Tuesday, December 15, 2015

CANCER -- WAITING FOR THE REPORT

     It's a tightness in the chest that is only known only by those who have waited to hear if they have cancer or if it has come back and they are no longer in remission.  You are shown to the little room where you sit and wait for the doctor to come in.  The seconds become like minutes and the minutes like an hour.  Then he comes in, greets you and begins to look at the report from the radiologist.  That's when your chest gets really tight.  Then he finally says . . . .  


     Susan and I sat there this morning.  I could count back through my journals to 1988 and total up how many dozens of times we have waited.  Just before Christmas that year we got the original diagnosis.  Susan had been trying to lose some weight that summer and fall but her clothing still fit tighter and tighter around the waist.  She went in to our regular doctor in December for a routine physical to renew her school bus drivers license.  Even though she was a teacher she found it quite useful to have that license.  The doctor checked her abdomen and was quite alarmed.  "You have a tumor".  He sent her straight to the hospital for a CT scan.  When he got the report he called me at the school.  I was called out of a chapel with the words, "The doctor wants to talk to you on the phone".
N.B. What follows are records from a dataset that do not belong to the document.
(* ===== verification/Syscall.v ===== *)
(** * System calls on processes, and the system-call table (kernel/sysproc.c,
    kernel/syscall.c, kernel/syscall.h, and clockintr() of kernel/trap.c)

    syscall() fetches the number from the saved a7, runs the handler and stores
    its result in the saved a0.  exit() does not come back to it. *)

From S2P Require Import Prelude Machine Mem Kalloc Sleeplock Store FsDisk CString Printf Fs Vm Kernel File Proc Exec Sysfile.

Open Scope Z_scope.

(** ** kernel/syscall.h *)

Definition SYS_fork : Z := 1.
Definition SYS_exit : Z := 2.
Definition SYS_wait : Z := 3.
Definition SYS_pipe : Z := 4.
Definition SYS_read : Z := 5.
Definition SYS_kill : Z := 6.
Definition SYS_exec : Z := 7.
Definition SYS_fstat : Z := 8.
Definition SYS_chdir : Z := 9.
Definition SYS_dup : Z := 10.
Definition SYS_getpid : Z := 11.
Definition SYS_sbrk : Z := 12.
Definition SYS_sleep : Z := 13.
Definition SYS_uptime : Z := 14.
Definition SYS_open : Z := 15.
Definition SYS_write : Z := 16.
Definition SYS_mknod : Z := 17.
Definition SYS_unlink : Z := 18.
Definition SYS_link : Z := 19.
Definition SYS_mkdir : Z := 20.
Definition SYS_close : Z := 21.
Definition SYS_diskspace : Z := 22.
Definition SYS_rename : Z := 23.

Section Syscall.
Context {St : Type} `{BlockStore St}.
Variable kend : Z.
Variables trampoline forkret_addr : Z.
Variable devsw : Z -> devsw_entry St.
Variable stat_pad : list Z.
Abbreviation K := (M (kernel St)).

(** ** kernel/sysproc.c *)

Definition sys_exit : K unit := let* n := argint 0 in exit kend n.

Definition sys_getpid : K Z := let* p := myproc in let* x := getp p in ret (p_pid x).

Definition sys_fork : K Z := fork kend trampoline forkret_addr.

Definition sys_wait : K Z := let* p := argaddr 0 in wait kend p.

Definition sys_sbrk : K Z :=
  let* n := argint 0 in
  let* p := myproc in
  let* x := getp p in
  let addr := p_sz x in
  let* r := growproc kend n in
  if r <? 0 then ret (-1) else ret addr.

(** One turn of the loop of sys_sleep(), the lock on the ticks held. *)
Definition sleep_step (ticks0 n : Z) : K Z :=
  let* t := gets k_ticks in
  if u32 (t - ticks0) <? u32 n then
    let* p := myproc in
    let* dead := killed p in
    if dead then release LTicks ;; ret (-1) else sleep ChTicks LTicks
  else release LTicks ;; ret 0.

Definition sys_sleep : K Z :=
  let* n := argint 0 in
  acquire LTicks ;;
  let* ticks0 := gets k_ticks in
  sleep_step ticks0 n.

Definition sys_kill : K Z := let* pid := argint 0 in kill pid.

Definition sys_uptime : K Z :=
  acquire LTicks ;;
  let* xticks := gets k_ticks in
  release LTicks ;;
  ret xticks.

(** ** kernel/trap.c *)

Definition clockintr : K unit :=
  acquire LTicks ;;
  modify (fun k => k_set_ticks (u32 (k_ticks k + 1)) k) ;;
  wakeup ChTicks ;;
  release LTicks.

(** ** The table *)

(** What syscall() does with a number: [None] is a null entry. *)
Definition syscalls (num : Z) : option (K (option Z)) :=
  let returns (m : K Z) := Some (let* v := m in ret (Some v)) in
  if num =? SYS_fork then returns sys_fork
  else if num =? SYS_exit then Some (sys_exit ;; ret None)
  else if num =? SYS_wait then returns sys_wait
  else if num =? SYS_pipe then returns (sys_pipe kend)
  else if num =? SYS_read then returns (sys_read devsw)
  else if num =? SYS_kill then returns sys_kill
  else if num =? SYS_exec then returns (sys_exec kend trampoline)
  else if num =? SYS_fstat then returns (sys_fstat stat_pad)
  else if num =? SYS_chdir then returns sys_chdir
  else if num =? SYS_dup then returns sys_dup
  else if num =? SYS_getpid then returns sys_getpid
  else if num =? SYS_sbrk then returns sys_sbrk
  else if num =? SYS_sleep then returns sys_sleep
  else if num =? SYS_uptime then returns sys_uptime
  else if num =? SYS_open then returns (sys_open kend)
  else if num =? SYS_write then returns (sys_write devsw)
  else if num =? SYS_mknod then returns sys_mknod
  else if num =? SYS_unlink then returns sys_unlink
  else if num =? SYS_link then returns sys_link
  else if num =? SYS_mkdir then returns sys_mkdir
  else if num =? SYS_close then returns (sys_close kend)
  else if num =? SYS_diskspace then returns sys_diskspace
  else if num =? SYS_rename then returns sys_rename
  else None.

(** Whether the handler comes back: exit() does not. *)
Definition syscall : K bool :=
  let* p := myproc in
  let* a7 := tf_get p (TF_a 7) in
  let num := s32 a7 in
  match syscalls num with
  | Some call =>
      let* v := call in
      match v with
      | Some v => tf_set p TF_a0 (u64 v) ;; ret true
      | None => ret false
      end
  | None =>
      let* x := getp p in
      printf_ln "%d %s: unknown sys call %d" [AInt (p_pid x); AStr (Some (p_name x)); AInt num] ;;
      tf_set p TF_a0 (u64 (-1)) ;;
      ret true
  end.
End Syscall.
     "Russell, Susan has lymphoma".  I went to a dictionary but that didn't help much.  In the following weeks I would get a medical school level education about lymphoma and, in particular, malignant lymphoma.  Hers was an abdominal lymphoma about the size of a grapefruit.  Lymphoma is any swelling of a lymph node in your body.  It can happen when you have an infection, and then the lymph node will return to normal.  When you have cancer of the lymph system it is malignant lymphoma.  I found out how ignorant even some doctors are about the subject.  A close relative told us that his brother-in-law, a physician, told him that this enlarged lymph node in Susan came from cancer somewhere else in the body.  I reported this to Susan's oncologist (cancer specialist) and he politely told me in so many words that someone did not know what they are talking about.  You can have, he explained, all kinds of cancer picked up and transported by and in the lymph system but Susan had cancer  of  the lymph system; i.e. malignant lymphoma.  So much for the misinformed relative of ours and his less than an expert brother-in-law.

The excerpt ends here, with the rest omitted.